··· Dataset content

(* ===== verification/KError.v ===== *)
(** * Error values

    Model of [crates/kernel/ov6_kernel/src/error.rs] and of
    [crates/common/ov6_syscall/src/error.rs]: the errors of the kernel, the error
    numbers of the system call interface and the conversion between them. *)

From S2P Require Import Prelude.

(** [RegisterDecodeError] of [crates/common/ov6_syscall/src/lib.rs]. *)
Inductive RegisterDecodeError :=
  | IntConversion
  | InvalidSyscallErrorNo (n : Z)
  | InvalidOpenFlags (n : Z)
  | InvalidDesignator (n : Z)
  | UnexpectedZero.

(** [KernelError]. *)
Inductive KernelError :=
  | NoFreeProc
  | NoFreePage
  | NoWaitTarget
  | ProcessNotFound (a : Z)
  | DeviceNotFound (a : Z)
  | TooLargeVirtualAddress (a : Z)
  | VirtualAddressUnderflow
  | VirtualPageNotMapped (a : Z)
  | InaccessiblePage (a : Z)
  | VirtualAddressWithUnexpectedPerm (a b c : Z)
  | HeapSizeOverflow
  | HeapSizeUnderflow
  | FileDescriptorNotFound (a b : Z)
  | FileDescriptorNotReadable
  | FileDescriptorNotWritable
  | PathTooLong
  | NullInPath
  | NonDirectoryPathComponent
  | FsEntryNotFound
  | DirectoryNotEmpty
  | WriteOffsetTooLarge
  | UnlinkRootDir
  | UnlinkDots
  | CreateRootDir
  | CreateAlreadyExists
  | LinkRootDir
  | LinkCrossDevices
  | LinkToNonDirectory
  | LinkAlreadyExists
  | StatOnNonFsEntry
  | BrokenPipe
  | FileTooLarge
  | NoFreeFileTableEntry
  | NoFreeFileDescriptorTableEntry
  | NoFreeInodeInMemoryTableEntry
  | NoFreeInodeDataInMemoryTableEntry
  | CorruptedInodeType (a b : Z)
  | StorageOutOfBlocks
  | StorageOutOfInodes
  | OpenDirAsWritable
  | ChdirNotDir
  | ArgumentListTooLarge
  | InvalidExecutable
  | SyscallDecode (e : RegisterDecodeError)
  | CallerProcessAlreadyKilled
  | NotInSignalHandler
  | TooLargeUdpPacket
  | NoSendBuffer
  | PortAlreadyBound
  | NoFreePort
  | PortNotBound.

(** [SyscallError]; the names that [KernelError] has too carry a prefix. *)
Inductive SyscallError :=
  | SysNotPermitted
  | SysFsEntryNotFound
  | SysProcessNotFound
  | SysIo
  | SysDeviceNotFound
  | SysArgumentListTooLong
  | SysExecFormat
  | SysBadFileDescriptor
  | SysNoChildProcess
  | SysResourceTempolaryUnavailable
  | SysOutOfMemory
  | SysPermissionDenied
  | SysBadAddress
  | SysResourceBusy
  | SysAlreadyExists
  | SysCrossesDevices
  | SysNoSuchDevice
  | SysNotADirectory
  | SysIsADirectory
  | SysInvalidInput
  | SysTooManyOpenFilesSystem
  | SysTooManyOpenFiles
  | SysExecutableFileBusy
  | SysFileTooLarge
  | SysStorageFull
  | SysNotSeekable
  | SysReadOnlyFilesystem
  | SysTooManyLinks
  | SysBrokenPipe
  | SysInvalidFilename
  | SysDirectoryNotEmpty
  | SysMessageTooLong
  | SysAddrInUse
  | SysUnknown.

(** The discriminants ([repr(isize)]). *)
Definition syscall_error_no (e : SyscallError) : Z :=
  match e with
  | SysNotPermitted => 1
  | SysFsEntryNotFound => 2
  | SysProcessNotFound => 3
  | SysIo => 5
  | SysDeviceNotFound => 6
  | SysArgumentListTooLong => 7
  | SysExecFormat => 8
  | SysBadFileDescriptor => 9
  | SysNoChildProcess => 10
  | SysResourceTempolaryUnavailable => 11
  | SysOutOfMemory => 12
  | SysPermissionDenied => 13
  | SysBadAddress => 14
  | SysResourceBusy => 16
  | SysAlreadyExists => 17
  | SysCrossesDevices => 18
  | SysNoSuchDevice => 19
  | SysNotADirectory => 20
  | SysIsADirectory => 21
  | SysInvalidInput => 22
  | SysTooManyOpenFilesSystem => 23
  | SysTooManyOpenFiles => 24
  | SysExecutableFileBusy => 26
  | SysFileTooLarge => 27
  | SysStorageFull => 28
  | SysNotSeekable => 29
  | SysReadOnlyFilesystem => 30
  | SysTooManyLinks => 31
  | SysBrokenPipe => 32
  | SysInvalidFilename => 36
  | SysDirectoryNotEmpty => 39
  | SysMessageTooLong => 90
  | SysAddrInUse => 98
  | SysUnknown => -1
  end.

(** [SyscallError::from_repr]. *)
Definition syscall_error_of (n : Z) : option SyscallError :=
  if n =? 1 then Some SysNotPermitted
  else if n =? 2 then Some SysFsEntryNotFound
  else if n =? 3 then Some SysProcessNotFound
  else if n =? 5 then Some SysIo
  else if n =? 6 then Some SysDeviceNotFound
  else if n =? 7 then Some SysArgumentListTooLong
  else if n =? 8 then Some SysExecFormat
  else if n =? 9 then Some SysBadFileDescriptor
  else if n =? 10 then Some SysNoChildProcess
  else if n =? 11 then Some SysResourceTempolaryUnavailable
  else if n =? 12 then Some SysOutOfMemory
  else if n =? 13 then Some SysPermissionDenied
  else if n =? 14 then Some SysBadAddress
  else if n =? 16 then Some SysResourceBusy
  else if n =? 17 then Some SysAlreadyExists
  else if n =? 18 then Some SysCrossesDevices
  else if n =? 19 then Some SysNoSuchDevice
  else if n =? 20 then Some SysNotADirectory
  else if n =? 21 then Some SysIsADirectory
  else if n =? 22 then Some SysInvalidInput
  else if n =? 23 then Some SysTooManyOpenFilesSystem
  else if n =? 24 then Some SysTooManyOpenFiles
  else if n =? 26 then Some SysExecutableFileBusy
  else if n =? 27 then Some SysFileTooLarge
  else if n =? 28 then Some SysStorageFull
  else if n =? 29 then Some SysNotSeekable
  else if n =? 30 then Some SysReadOnlyFilesystem
  else if n =? 31 then Some SysTooManyLinks
  else if n =? 32 then Some SysBrokenPipe
  else if n =? 36 then Some SysInvalidFilename
  else if n =? 39 then Some SysDirectoryNotEmpty
  else if n =? 90 then Some SysMessageTooLong
  else if n =? 98 then Some SysAddrInUse
  else if n =? -1 then Some SysUnknown
  else None.

(** [impl From<KernelError> for SyscallError]. *)
Definition syscall_error (e : KernelError) : SyscallError :=
  match e with
  | NoFreeProc | NoSendBuffer | NoFreePort => SysResourceTempolaryUnavailable
  | NoFreePage => SysOutOfMemory
  | ProcessNotFound _ => SysProcessNotFound
  | DeviceNotFound _ => SysDeviceNotFound
  | NoWaitTarget => SysNoChildProcess
  | TooLargeVirtualAddress _ | VirtualAddressUnderflow | VirtualPageNotMapped _
  | InaccessiblePage _ | VirtualAddressWithUnexpectedPerm _ _ _ => SysBadAddress
  | FileDescriptorNotFound _ _ | FileDescriptorNotReadable | FileDescriptorNotWritable
  | StatOnNonFsEntry => SysBadFileDescriptor
  | PathTooLong => SysInvalidFilename
  | NonDirectoryPathComponent | ChdirNotDir | LinkToNonDirectory => SysNotADirectory
  | FsEntryNotFound => SysFsEntryNotFound
  | DirectoryNotEmpty => SysDirectoryNotEmpty
  | WriteOffsetTooLarge => SysNotSeekable
  | UnlinkRootDir => SysResourceBusy
  | HeapSizeOverflow | HeapSizeUnderflow | UnlinkDots | NullInPath | PortNotBound => SysInvalidInput
  | CreateRootDir | CreateAlreadyExists | LinkRootDir | LinkAlreadyExists => SysAlreadyExists
  | LinkCrossDevices => SysCrossesDevices
  | BrokenPipe => SysBrokenPipe
  | FileTooLarge => SysFileTooLarge
  | NoFreeFileTableEntry | NoFreeInodeInMemoryTableEntry
  | NoFreeInodeDataInMemoryTableEntry => SysTooManyOpenFilesSystem
  | NoFreeFileDescriptorTableEntry => SysTooManyOpenFiles
  | CorruptedInodeType _ _ => SysIo
  | StorageOutOfBlocks | StorageOutOfInodes => SysStorageFull
  | OpenDirAsWritable => SysIsADirectory
  | ArgumentListTooLarge => SysArgumentListTooLong
  | InvalidExecutable => SysExecFormat
  | TooLargeUdpPacket => SysMessageTooLong
  | PortAlreadyBound => SysAddrInUse
  | NotInSignalHandler | SyscallDecode _ | CallerProcessAlreadyKilled => SysUnknown
  end.

#[export] Instance RegisterDecodeError_eq_dec : EqDecision RegisterDecodeError.
Proof. solve_decision. Defined.
#[export] Instance SyscallError_eq_dec : EqDecision SyscallError.
Proof. solve_decision. Defined.

(** Error numbers identify the errors. *)
Lemma syscall_error_of_no e : syscall_error_of (syscall_error_no e) = Some e.
Proof. by destruct e. Qed.

Lemma syscall_error_no_of n e : syscall_error_of n = Some e → syscall_error_no e = n.
Proof.
  rw /syscall_error_of.
  repeat (case: Z.eqb_spec => [->|_]; [by intros [= <-]|]). done.
Qed.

······

__Required action__:
Where the word "SysInvalidFilename" is present in a line of the listing, copy that line.

__Expected output__:
  | SysInvalidFilename
  | SysInvalidFilename => 36
  else if n =? 36 then Some SysInvalidFilename
  | PathTooLong => SysInvalidFilename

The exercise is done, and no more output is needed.